These ipynb files will give you a basic knowledge on how to write a kernel by using CuTeDSL.
In this tutorial, you will learn writing an efficient gemm step by step:
GEMM is one of the most important operations in linear algebra and deep learning. Given two 2D tensors A with shape $(M, K)$ and B with shape $(N, K)$, the GEMM operation $C = A \times B$ is defined as:
$ C_{i,j} = \sum_{k=0}^{K-1} A_{i,k} * B_{j,k} $
The result is a 2D tensor C with shape $(M, N)$.
where:
This operation has several important characteristics:
Let's start with a naive implementation to establish a baseline before exploring optimizations.
First of all, we need to set basic configurations.

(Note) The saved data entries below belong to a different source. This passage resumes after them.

(** The provider after a sync that connected with the Secret at version
    42: the condition is stored with the generation of the object. *)
Definition validatedCondition : Condition.t :=
  Condition.mk typeLDAPConnectionValid ConditionTrue 3 5 reasonSuccess
    (Condition.Message (connected "42")).

Definition upstreamValidated : LDAPIdentityProvider.t :=
  LDAPIdentityProvider.mk "idp" "ns" 3 (spec EmptyString)
    (LDAPIdentityProviderStatus.mk LDAPPhaseReady [validatedCondition]).

(** The conditions of a sync that found everything in order, and the
    provider as that sync leaves it. *)
Definition allValid : list Condition.t :=
  Run.computedConditions ext (controller [upstream] secret) upstream.

Definition upstreamSettled : LDAPIdentityProvider.t :=
  (updatedUpstream ext upstream allValid).2.

(** The condition [testConnection] writes when the bind user name holds a
    trailer of its own and a line feed. *)
Definition forgedConfig : ProviderConfig.t :=
  ProviderConfig.mk "idp" "ldap.example.com" EmptyString
    ("cn=admin [validated with Secret " +:+ quoted "other" +:+ " at version " +:+
     quoted "1" +:+ "]" +:+ String newline EmptyString)
    "password1" "ou=users" "cn={}" "cn" "uid" nilDialer.

Definition connectedForged (version : string) : Condition.t :=
  (testConnection ext upstream forgedConfig (New forgedConfig) version Run.emptyWorld).1.

(** The condition [testConnection] writes for a provider that names no
    Secret. *)
Definition upstreamNoName : LDAPIdentityProvider.t :=
  LDAPIdentityProvider.mk "idp" "ns" 3
    (LDAPIdentityProviderSpec.mk "ldap.example.com" None EmptyString
       "ou=users" "cn={}" "cn" "uid" EmptyString)
    (LDAPIdentityProviderStatus.mk LDAPPhasePending []).

Definition connectedNoName (version : string) : Condition.t :=
  (testConnection ext upstreamNoName config (New config) version Run.emptyWorld).1.

(** A bind Secret as a lister seeded without resource versions holds it. *)
Definition unversionedSecret : Secret.t :=
  Secret.mk SecretTypeBasicAuth EmptyString secretData.

(** A resource version with a line feed, and one that quotes the words
    of the trailer. *)
Definition twoLines : string := "4" +:+ String newline "2".
Definition quoting : string := "1" +:+ dq +:+ " at version " +:+ dq +:+ "2".

End Sample.

(** * Properties *)

(** ** Strings *)

Module GoStringFacts.

Lemma app_cons (ch : ascii) (s t : string) :
  String ch s +:+ t = String ch (s +:+ t).
Proof. reflexivity. Qed.

Lemma app_empty_l (s : string) : EmptyString +:+ s = s.
Proof. reflexivity. Qed.

Lemma app_empty_r (s : string) : s +:+ EmptyString = s.
Proof. induction s as [|ch s IH]; [done|]. by rewrite app_cons, IH. Qed.

Lemma app_assoc (s t u : string) : (s +:+ t) +:+ u = s +:+ t +:+ u.
Proof. induction s as [|ch s IH]; [done|]. by rewrite !app_cons, IH. Qed.

Lemma contains_char_app (ch : ascii) (s t : string) :
  contains_char ch (s +:+ t) = contains_char ch s || contains_char ch t.
Proof.
  induction s as [|d s IH]; [done|].
  rewrite app_cons. simpl. by case_decide.
Qed.

Lemma strip_prefix_cons (ch d : ascii) (p s : string) :
  strip_prefix (String ch p) (String d s) =
    if decide (d = ch) then strip_prefix p s else None.
Proof. reflexivity. Qed.

Lemma strip_prefix_app_same (p s : string) : strip_prefix p (p +:+ s) = Some s.
Proof.
  induction p as [|ch p IH]; [done|].
  rewrite app_cons. simpl. by rewrite decide_True.
Qed.

Lemma strip_prefix_Some (p s r : string) :
  strip_prefix p s = Some r → s = p +:+ r.
Proof.
  revert s. induction p as [|ch p IH]; intros s; simpl.
  - by intros [= ->].
  - destruct s as [|d s]; [done|]. case_decide; [|done].
    intros ->%IH. by subst.
Qed.

(** A prefix of [x +:+ t] ends inside [x] or inside [t]. *)
Lemma strip_prefix_app (p x t r : string) :
  strip_prefix p (x +:+ t) = Some r →
  (∃ x', x = p +:+ x' ∧ r = x' +:+ t) ∨
  (∃ p', p = x +:+ p' ∧ strip_prefix p' t = Some r).
Proof.
  revert x. induction p as [|ch p IH]; intros x; simpl.
  - intros [= <-]. left. by exists x.
  - destruct x as [|d x].
    + rewrite app_empty_l. intros H. right. by exists (String ch p).
    + rewrite app_cons. case_decide; [subst d|done].
      intros [(x' & -> & ->)|(p' & -> & H)]%IH.
      * left. by exists x'.
      * right. by exists p'.
Qed.

End GoStringFacts.

(** ** The matcher *)

Module RegexpFacts.
Import GoStringFacts Trailer.

Lemma find_unfold (re : Regexp) (s : string) :
  find re s =
    match match_here re s with
    | Some r => Some r
    | None => match s with EmptyString => None | String _ s' => find re s' end
    end.
Proof. by destruct s. Qed.

Lemma tails_fail_suffix k (p r : string) :
  tails_fail k (p +:+ r) → tails_fail k r.
Proof.
  induction p as [|ch p IH]; [done|].
  rewrite app_cons. simpl. intros [_ H]. auto.
Qed.

(** No later position lets the rest match: [.+] fails. *)
Lemma dot_plus_fail k capture (acc s : string) :
  tails_fail k s → dot_plus k capture acc s = None.
Proof.
  revert acc. induction s as [|ch s IH]; intros acc; [done|].
  simpl. intros [Hk Hs]. case_decide; [done|].
  by rewrite IH, Hk.
Qed.

(** Greedy [.+] runs up to the last position where the rest matches. *)
Lemma dot_plus_greedy k capture (a t acc m : string) (groups : list string) :
  a ≠ EmptyString → no_newline a → tails_fail k t → k t = Some (m, groups) →
  dot_plus k capture acc (a +:+ t) =
    Some ((acc +:+ a) +:+ m,
          if capture then (acc +:+ a) :: groups else groups).
Proof.
  intros Ha Hnl Ht Hk. revert acc Ha Hnl.
  induction a as [|ch a IH]; intros acc Ha Hnl; [done|].
  rewrite app_cons. simpl.
  unfold no_newline in Hnl. simpl in Hnl.
  case_decide; [done|].
  destruct a as [|d a].
  - rewrite app_empty_l, dot_plus_fail by done. by rewrite Hk.
  - rewrite IH by done. by rewrite !app_assoc.
Qed.

(** What greedy [.+] returns is a split of the input: at least one
    character, none of them a line feed, then a match of the rest. *)
Lemma dot_plus_sound k capture (acc s : string) (r : submatch) :
  dot_plus k capture acc s = Some r →
  ∃ a t m groups,
    s = a +:+ t ∧ a ≠ EmptyString ∧ no_newline a ∧ k t = Some (m, groups)
    ∧ r = ((acc +:+ a) +:+ m, if capture then (acc +:+ a) :: groups else groups).
Proof.
  revert acc. induction s as [|ch s IH]; intros acc; [done|].
  simpl. case_decide as Hch; [done|].
  destruct (dot_plus k capture (acc +:+ String ch EmptyString) s) as [r'|] eqn:Hmore.
  - intros [= <-]. apply IH in Hmore as (a & t & m & groups & -> & Ha & Hnl & Hk & ->).
    exists (String ch a), t, m, groups. repeat split; try done.
    + unfold no_newline. simpl. by rewrite decide_False.
    + by rewrite !app_assoc.
  - destruct (k s) as [[m groups]|] eqn:Hk; [|done]. intros [= <-].
    exists (String ch EmptyString), s, m, groups. repeat split; try done.
    unfold no_newline. simpl. by rewrite decide_False.
Qed.

End RegexpFacts.

(** ** The trailer and its parser *)

Module TrailerFacts.
Import GoStringFacts Trailer RegexpFacts.

Lemma match_here_parser (s : string) :
  match_here secretVersionParser s =
    match strip_prefix opening s with
    | Some rest =>
        match dot_plus from_middle false EmptyString rest with
        | Some (m, groups) => Some (opening +:+ m, groups)
        | None => None
        end
    | None => None
    end.
Proof. reflexivity. Qed.

Lemma from_middle_unfold (s : string) :
  from_middle s =
    match strip_prefix middle s with
    | Some rest =>
        match from_version rest with
        | Some (m, groups) => Some (middle +:+ m, groups)
        | None => None
        end
    | None => None
    end.
Proof. reflexivity. Qed.

Lemma from_closing_tails : tails_fail from_closing closing.
Proof. by repeat split. Qed.

(** The captured group runs to the last closing bracket. *)
Lemma from_version_ok (version : string) :
  version ≠ EmptyString → no_newline version →
  from_version (version +:+ closing) = Some (version +:+ closing, [version]).
Proof.
  intros Hne Hnl. unfold from_version. simpl match_here.
  by rewrite (dot_plus_greedy _ true version closing EmptyString closing [])
    by (done || apply from_closing_tails).
Qed.

Lemma from_middle_ok (version : string) :
  version ≠ EmptyString → no_newline version →
  from_middle (middle +:+ version +:+ closing) =
    Some (middle +:+ version +:+ closing, [version]).
Proof.
  intros Hne Hnl.
  by rewrite from_middle_unfold, strip_prefix_app_same, from_version_ok.
Qed.

(** The middle literal starts with a double quote. *)
Lemma from_middle_not_dquote (ch : ascii) (s : string) :
  ch ≠ dquote → from_middle (String ch s) = None.
Proof.
  intros Hch. rewrite from_middle_unfold.
  unfold middle, dq. rewrite app_cons, strip_prefix_cons.
  by destruct (decide (ch = dquote)).
Qed.

Lemma from_middle_in_version (w : string) :
  no_dquote w → from_middle (w +:+ closing) = None.
Proof.
  destruct w as [|ch w]; [done|].
  unfold no_dquote. simpl. case_decide; [done|]. intros _.
  rewrite app_cons. by apply from_middle_not_dquote.
Qed.

Lemma tails_fail_in_version (w : string) :
  no_dquote w → tails_fail from_middle (w +:+ closing).
Proof.
  induction w as [|ch w IH]; intros Hw.
  - by repeat split.
  - unfold no_dquote in Hw. simpl in Hw. case_decide; [done|].
    rewrite app_cons. simpl. split; [by apply from_middle_in_version | by apply IH].
Qed.

(** Two texts without double quotes, each followed by one: they end at
    the same place. *)
Lemma strip_prefix_dquote (a version t r : string) :
  no_dquote a → no_dquote version →
  strip_prefix (a +:+ dq) (version +:+ dq +:+ t) = Some r → r = t.
Proof.
  unfold no_dquote. revert version.
  induction a as [|ch a IH]; intros [|d version]; simpl;
    rewrite ?app_cons, ?app_empty_l; simpl; intros Ha Hv;
    repeat case_decide; simplify_eq/=; try done.
  - by intros [= ->].
  - by apply IH.
Qed.

(** After the middle literal of a trailer whose version has no double
    quote, the middle literal cannot match again. *)
Lemma tails_fail_middle (version : string) :
  no_dquote version →
  tails_fail from_middle (middle +:+ version +:+ closing).
Proof.
  intros Hv.
  assert (from_middle (String dquote (version +:+ closing)) = None) as Hlast.
  { rewrite from_middle_unfold.
    change middle with (String dquote (" at version " +:+ dq)).
    rewrite strip_prefix_cons, decide_True by done.
    destruct (strip_prefix _ _) as [r|] eqn:Hr; [|done].
    apply (strip_prefix_dquote " at version " version "]" r) in Hr as ->; done. }
  change (middle +:+ version +:+ closing)
    with (String dquote (" at version " +:+ String dquote (version +:+ closing))).
  split; [by apply from_middle_not_dquote|].
  change (" at version " +:+ String dquote (version +:+ closing))
    with (String " " (String "a" (String "t" (String " " (String "v" (String "e"
           (String "r" (String "s" (String "i" (String "o" (String "n" (String " "
           (String dquote (version +:+ closing)))))))))))))).
  simpl tails_fail.
  repeat (split; [by apply from_middle_not_dquote|]).
  split; [exact Hlast|].
  split; [by apply from_middle_in_version|].
  by apply tails_fail_in_version.
Qed.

io_dtype: The datatype for tensors $A$, $B$, and $C$. For the most cases, it's also the input datatype of mma instructions (there're some exceptions, e.g. TF32 datatype, input transformation, etc.).
acc_dtype: The datatype for the accumulation. Normally, set it as FP32 to avoid overflow. As C's datatype could be different from acc_dtype, the acc data needs to be converted to io_dtype before storing out.
mma_inst_shape_mnk: The shape of one tcgen05 mma instruction can deal with. See more details in PTX Document 9.7.16.2.1. Matrix Shape. From beginning, we choose the biggest one as it's easy to reach SOL.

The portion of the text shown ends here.